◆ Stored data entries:
******************************

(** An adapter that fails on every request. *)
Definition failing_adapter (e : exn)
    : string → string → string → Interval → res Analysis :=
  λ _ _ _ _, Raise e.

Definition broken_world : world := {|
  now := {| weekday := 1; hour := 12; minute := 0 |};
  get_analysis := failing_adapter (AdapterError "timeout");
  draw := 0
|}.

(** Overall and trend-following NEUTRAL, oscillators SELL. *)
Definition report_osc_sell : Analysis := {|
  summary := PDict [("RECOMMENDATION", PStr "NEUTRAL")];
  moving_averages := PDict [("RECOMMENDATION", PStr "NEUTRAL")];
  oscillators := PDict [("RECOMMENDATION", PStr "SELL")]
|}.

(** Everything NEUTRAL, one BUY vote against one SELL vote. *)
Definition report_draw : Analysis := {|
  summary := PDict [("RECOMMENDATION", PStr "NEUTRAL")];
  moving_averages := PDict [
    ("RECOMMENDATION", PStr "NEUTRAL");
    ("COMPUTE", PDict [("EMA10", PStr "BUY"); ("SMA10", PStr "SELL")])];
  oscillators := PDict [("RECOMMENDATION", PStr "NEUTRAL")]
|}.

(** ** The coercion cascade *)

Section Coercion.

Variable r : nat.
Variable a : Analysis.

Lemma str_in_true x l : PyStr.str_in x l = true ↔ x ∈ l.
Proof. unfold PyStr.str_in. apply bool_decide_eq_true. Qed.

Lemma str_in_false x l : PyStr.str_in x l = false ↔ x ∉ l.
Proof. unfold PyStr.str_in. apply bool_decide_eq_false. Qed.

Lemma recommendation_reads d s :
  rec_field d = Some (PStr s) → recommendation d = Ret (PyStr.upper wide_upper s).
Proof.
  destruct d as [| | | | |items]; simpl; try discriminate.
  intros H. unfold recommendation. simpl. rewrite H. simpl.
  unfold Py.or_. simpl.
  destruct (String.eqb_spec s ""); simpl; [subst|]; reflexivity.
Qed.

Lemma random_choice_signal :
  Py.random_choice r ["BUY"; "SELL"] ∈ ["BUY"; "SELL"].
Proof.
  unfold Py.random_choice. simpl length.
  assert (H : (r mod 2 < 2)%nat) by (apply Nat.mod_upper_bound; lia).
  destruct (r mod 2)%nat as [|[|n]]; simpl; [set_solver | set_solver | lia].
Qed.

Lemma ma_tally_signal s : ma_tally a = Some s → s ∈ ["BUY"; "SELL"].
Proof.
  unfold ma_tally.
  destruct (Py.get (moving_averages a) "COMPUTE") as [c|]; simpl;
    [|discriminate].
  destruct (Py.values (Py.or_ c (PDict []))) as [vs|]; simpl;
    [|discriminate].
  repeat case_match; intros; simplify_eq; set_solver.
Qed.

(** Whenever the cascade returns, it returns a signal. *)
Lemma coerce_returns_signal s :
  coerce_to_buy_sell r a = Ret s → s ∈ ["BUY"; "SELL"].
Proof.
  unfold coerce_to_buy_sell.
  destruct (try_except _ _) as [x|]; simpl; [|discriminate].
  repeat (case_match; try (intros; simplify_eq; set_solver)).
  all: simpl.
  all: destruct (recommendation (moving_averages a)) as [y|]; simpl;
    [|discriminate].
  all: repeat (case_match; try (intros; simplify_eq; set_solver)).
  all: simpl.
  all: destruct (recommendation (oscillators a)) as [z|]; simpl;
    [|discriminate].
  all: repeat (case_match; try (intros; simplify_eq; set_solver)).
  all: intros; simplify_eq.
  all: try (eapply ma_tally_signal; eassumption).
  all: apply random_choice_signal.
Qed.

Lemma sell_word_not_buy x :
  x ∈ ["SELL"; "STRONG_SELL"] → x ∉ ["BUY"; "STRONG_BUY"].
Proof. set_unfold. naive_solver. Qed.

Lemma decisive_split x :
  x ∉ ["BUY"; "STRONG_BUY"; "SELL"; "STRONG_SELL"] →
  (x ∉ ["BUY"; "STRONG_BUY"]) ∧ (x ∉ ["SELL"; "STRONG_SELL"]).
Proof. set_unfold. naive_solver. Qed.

******************************

◆ TASK OBJECTIVE:
Some of the data mentions "destruct". Copy every line where it does.

◆ EXERCISE ANSWER:
  destruct d as [| | | | |items]; simpl; try discriminate.
  destruct (String.eqb_spec s ""); simpl; [subst|]; reflexivity.
  destruct (r mod 2)%nat as [|[|n]]; simpl; [set_solver | set_solver | lia].
  destruct (Py.get (moving_averages a) "COMPUTE") as [c|]; simpl;
  destruct (Py.values (Py.or_ c (PDict []))) as [vs|]; simpl;
  destruct (try_except _ _) as [x|]; simpl; [|discriminate].
  all: destruct (recommendation (moving_averages a)) as [y|]; simpl;
  all: destruct (recommendation (oscillators a)) as [z|]; simpl;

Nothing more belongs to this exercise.